THE TASK:
Nothing should be left out: repeat all the data exactly.

RECORDS PROVIDED:
══════════

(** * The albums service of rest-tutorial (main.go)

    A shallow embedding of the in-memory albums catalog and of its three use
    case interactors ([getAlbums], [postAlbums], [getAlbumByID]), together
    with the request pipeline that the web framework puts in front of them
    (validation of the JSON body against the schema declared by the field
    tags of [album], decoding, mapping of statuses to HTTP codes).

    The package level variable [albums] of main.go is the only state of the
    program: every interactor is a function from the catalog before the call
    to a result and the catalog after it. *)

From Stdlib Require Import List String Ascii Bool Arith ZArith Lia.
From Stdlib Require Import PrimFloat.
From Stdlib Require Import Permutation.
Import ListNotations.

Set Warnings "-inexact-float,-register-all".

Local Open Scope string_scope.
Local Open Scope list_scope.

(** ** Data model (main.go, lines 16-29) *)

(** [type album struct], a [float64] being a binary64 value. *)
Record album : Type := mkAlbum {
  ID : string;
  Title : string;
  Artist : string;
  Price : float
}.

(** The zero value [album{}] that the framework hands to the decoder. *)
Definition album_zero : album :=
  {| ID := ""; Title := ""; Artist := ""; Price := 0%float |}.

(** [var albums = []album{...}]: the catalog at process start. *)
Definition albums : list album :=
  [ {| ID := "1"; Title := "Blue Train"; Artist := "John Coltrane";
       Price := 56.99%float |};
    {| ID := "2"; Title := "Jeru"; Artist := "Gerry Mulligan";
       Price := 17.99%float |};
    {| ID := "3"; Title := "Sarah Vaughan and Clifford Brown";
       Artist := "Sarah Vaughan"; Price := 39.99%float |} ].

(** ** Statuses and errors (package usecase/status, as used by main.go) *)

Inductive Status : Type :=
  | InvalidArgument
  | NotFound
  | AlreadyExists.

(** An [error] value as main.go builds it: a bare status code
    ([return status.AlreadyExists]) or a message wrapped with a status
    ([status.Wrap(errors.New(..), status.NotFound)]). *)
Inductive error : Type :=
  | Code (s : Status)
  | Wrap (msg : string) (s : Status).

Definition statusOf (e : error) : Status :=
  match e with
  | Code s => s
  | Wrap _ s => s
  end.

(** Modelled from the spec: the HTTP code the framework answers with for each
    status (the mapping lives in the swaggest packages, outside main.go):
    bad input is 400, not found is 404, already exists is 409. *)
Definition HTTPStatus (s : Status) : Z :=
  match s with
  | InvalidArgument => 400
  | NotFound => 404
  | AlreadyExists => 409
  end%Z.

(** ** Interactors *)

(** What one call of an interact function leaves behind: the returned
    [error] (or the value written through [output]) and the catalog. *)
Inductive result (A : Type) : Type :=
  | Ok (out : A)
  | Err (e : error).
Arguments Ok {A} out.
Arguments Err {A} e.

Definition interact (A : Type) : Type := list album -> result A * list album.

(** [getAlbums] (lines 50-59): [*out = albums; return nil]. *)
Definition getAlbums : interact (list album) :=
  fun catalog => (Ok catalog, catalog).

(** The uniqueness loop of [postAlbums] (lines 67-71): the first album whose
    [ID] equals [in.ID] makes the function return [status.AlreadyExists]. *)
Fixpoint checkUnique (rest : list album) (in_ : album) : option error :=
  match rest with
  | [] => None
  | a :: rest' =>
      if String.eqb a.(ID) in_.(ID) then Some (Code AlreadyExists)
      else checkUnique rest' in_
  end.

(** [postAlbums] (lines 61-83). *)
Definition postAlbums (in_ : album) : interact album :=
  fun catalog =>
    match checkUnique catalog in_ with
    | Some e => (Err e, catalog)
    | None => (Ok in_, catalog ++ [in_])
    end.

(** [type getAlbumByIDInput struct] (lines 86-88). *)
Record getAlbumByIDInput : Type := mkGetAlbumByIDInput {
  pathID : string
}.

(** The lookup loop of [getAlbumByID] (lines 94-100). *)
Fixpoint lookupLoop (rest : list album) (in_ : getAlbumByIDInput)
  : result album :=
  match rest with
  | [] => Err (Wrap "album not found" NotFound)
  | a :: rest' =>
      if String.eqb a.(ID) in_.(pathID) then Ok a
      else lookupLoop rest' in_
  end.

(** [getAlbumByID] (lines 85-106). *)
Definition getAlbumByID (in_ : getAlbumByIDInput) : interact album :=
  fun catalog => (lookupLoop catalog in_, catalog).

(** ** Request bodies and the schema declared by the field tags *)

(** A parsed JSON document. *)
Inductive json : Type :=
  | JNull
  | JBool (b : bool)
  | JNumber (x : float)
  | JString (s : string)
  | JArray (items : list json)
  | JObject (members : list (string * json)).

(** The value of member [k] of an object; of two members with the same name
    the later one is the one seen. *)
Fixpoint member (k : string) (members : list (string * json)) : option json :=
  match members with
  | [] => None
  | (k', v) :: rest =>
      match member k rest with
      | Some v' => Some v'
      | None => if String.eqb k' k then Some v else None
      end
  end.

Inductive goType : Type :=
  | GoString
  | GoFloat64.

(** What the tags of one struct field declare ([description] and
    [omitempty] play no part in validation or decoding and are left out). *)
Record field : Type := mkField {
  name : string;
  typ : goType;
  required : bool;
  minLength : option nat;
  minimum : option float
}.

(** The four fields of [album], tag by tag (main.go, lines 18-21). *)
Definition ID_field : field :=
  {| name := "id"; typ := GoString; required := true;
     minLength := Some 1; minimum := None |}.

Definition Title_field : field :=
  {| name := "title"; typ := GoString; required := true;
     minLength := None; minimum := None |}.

══════════

ANSWER SECTION:
(** * The albums service of rest-tutorial (main.go)

    A shallow embedding of the in-memory albums catalog and of its three use
    case interactors ([getAlbums], [postAlbums], [getAlbumByID]), together
    with the request pipeline that the web framework puts in front of them
    (validation of the JSON body against the schema declared by the field
    tags of [album], decoding, mapping of statuses to HTTP codes).

    The package level variable [albums] of main.go is the only state of the
    program: every interactor is a function from the catalog before the call
    to a result and the catalog after it. *)

From Stdlib Require Import List String Ascii Bool Arith ZArith Lia.
From Stdlib Require Import PrimFloat.
From Stdlib Require Import Permutation.
Import ListNotations.

Set Warnings "-inexact-float,-register-all".

Local Open Scope string_scope.
Local Open Scope list_scope.

(** ** Data model (main.go, lines 16-29) *)

(** [type album struct], a [float64] being a binary64 value. *)
Record album : Type := mkAlbum {
  ID : string;
  Title : string;
  Artist : string;
  Price : float
}.

(** The zero value [album{}] that the framework hands to the decoder. *)
Definition album_zero : album :=
  {| ID := ""; Title := ""; Artist := ""; Price := 0%float |}.

(** [var albums = []album{...}]: the catalog at process start. *)
Definition albums : list album :=
  [ {| ID := "1"; Title := "Blue Train"; Artist := "John Coltrane";
       Price := 56.99%float |};
    {| ID := "2"; Title := "Jeru"; Artist := "Gerry Mulligan";
       Price := 17.99%float |};
    {| ID := "3"; Title := "Sarah Vaughan and Clifford Brown";
       Artist := "Sarah Vaughan"; Price := 39.99%float |} ].

(** ** Statuses and errors (package usecase/status, as used by main.go) *)

Inductive Status : Type :=
  | InvalidArgument
  | NotFound
  | AlreadyExists.

(** An [error] value as main.go builds it: a bare status code
    ([return status.AlreadyExists]) or a message wrapped with a status
    ([status.Wrap(errors.New(..), status.NotFound)]). *)
Inductive error : Type :=
  | Code (s : Status)
  | Wrap (msg : string) (s : Status).

Definition statusOf (e : error) : Status :=
  match e with
  | Code s => s
  | Wrap _ s => s
  end.

(** Modelled from the spec: the HTTP code the framework answers with for each
    status (the mapping lives in the swaggest packages, outside main.go):
    bad input is 400, not found is 404, already exists is 409. *)
Definition HTTPStatus (s : Status) : Z :=
  match s with
  | InvalidArgument => 400
  | NotFound => 404
  | AlreadyExists => 409
  end%Z.

(** ** Interactors *)

(** What one call of an interact function leaves behind: the returned
    [error] (or the value written through [output]) and the catalog. *)
Inductive result (A : Type) : Type :=
  | Ok (out : A)
  | Err (e : error).
Arguments Ok {A} out.
Arguments Err {A} e.

Definition interact (A : Type) : Type := list album -> result A * list album.

(** [getAlbums] (lines 50-59): [*out = albums; return nil]. *)
Definition getAlbums : interact (list album) :=
  fun catalog => (Ok catalog, catalog).

(** The uniqueness loop of [postAlbums] (lines 67-71): the first album whose
    [ID] equals [in.ID] makes the function return [status.AlreadyExists]. *)
Fixpoint checkUnique (rest : list album) (in_ : album) : option error :=
  match rest with
  | [] => None
  | a :: rest' =>
      if String.eqb a.(ID) in_.(ID) then Some (Code AlreadyExists)
      else checkUnique rest' in_
  end.

(** [postAlbums] (lines 61-83). *)
Definition postAlbums (in_ : album) : interact album :=
  fun catalog =>
    match checkUnique catalog in_ with
    | Some e => (Err e, catalog)
    | None => (Ok in_, catalog ++ [in_])
    end.

(** [type getAlbumByIDInput struct] (lines 86-88). *)
Record getAlbumByIDInput : Type := mkGetAlbumByIDInput {
  pathID : string
}.

(** The lookup loop of [getAlbumByID] (lines 94-100). *)
Fixpoint lookupLoop (rest : list album) (in_ : getAlbumByIDInput)
  : result album :=
  match rest with
  | [] => Err (Wrap "album not found" NotFound)
  | a :: rest' =>
      if String.eqb a.(ID) in_.(pathID) then Ok a
      else lookupLoop rest' in_
  end.

(** [getAlbumByID] (lines 85-106). *)
Definition getAlbumByID (in_ : getAlbumByIDInput) : interact album :=
  fun catalog => (lookupLoop catalog in_, catalog).

(** ** Request bodies and the schema declared by the field tags *)

(** A parsed JSON document. *)
Inductive json : Type :=
  | JNull
  | JBool (b : bool)
  | JNumber (x : float)
  | JString (s : string)
  | JArray (items : list json)
  | JObject (members : list (string * json)).

(** The value of member [k] of an object; of two members with the same name
    the later one is the one seen. *)
Fixpoint member (k : string) (members : list (string * json)) : option json :=
  match members with
  | [] => None
  | (k', v) :: rest =>
      match member k rest with
      | Some v' => Some v'
      | None => if String.eqb k' k then Some v else None
      end
  end.

Inductive goType : Type :=
  | GoString
  | GoFloat64.

(** What the tags of one struct field declare ([description] and
    [omitempty] play no part in validation or decoding and are left out). *)
Record field : Type := mkField {
  name : string;
  typ : goType;
  required : bool;
  minLength : option nat;
  minimum : option float
}.

(** The four fields of [album], tag by tag (main.go, lines 18-21). *)
Definition ID_field : field :=
  {| name := "id"; typ := GoString; required := true;
     minLength := Some 1; minimum := None |}.

Definition Title_field : field :=
  {| name := "title"; typ := GoString; required := true;
     minLength := None; minimum := None |}.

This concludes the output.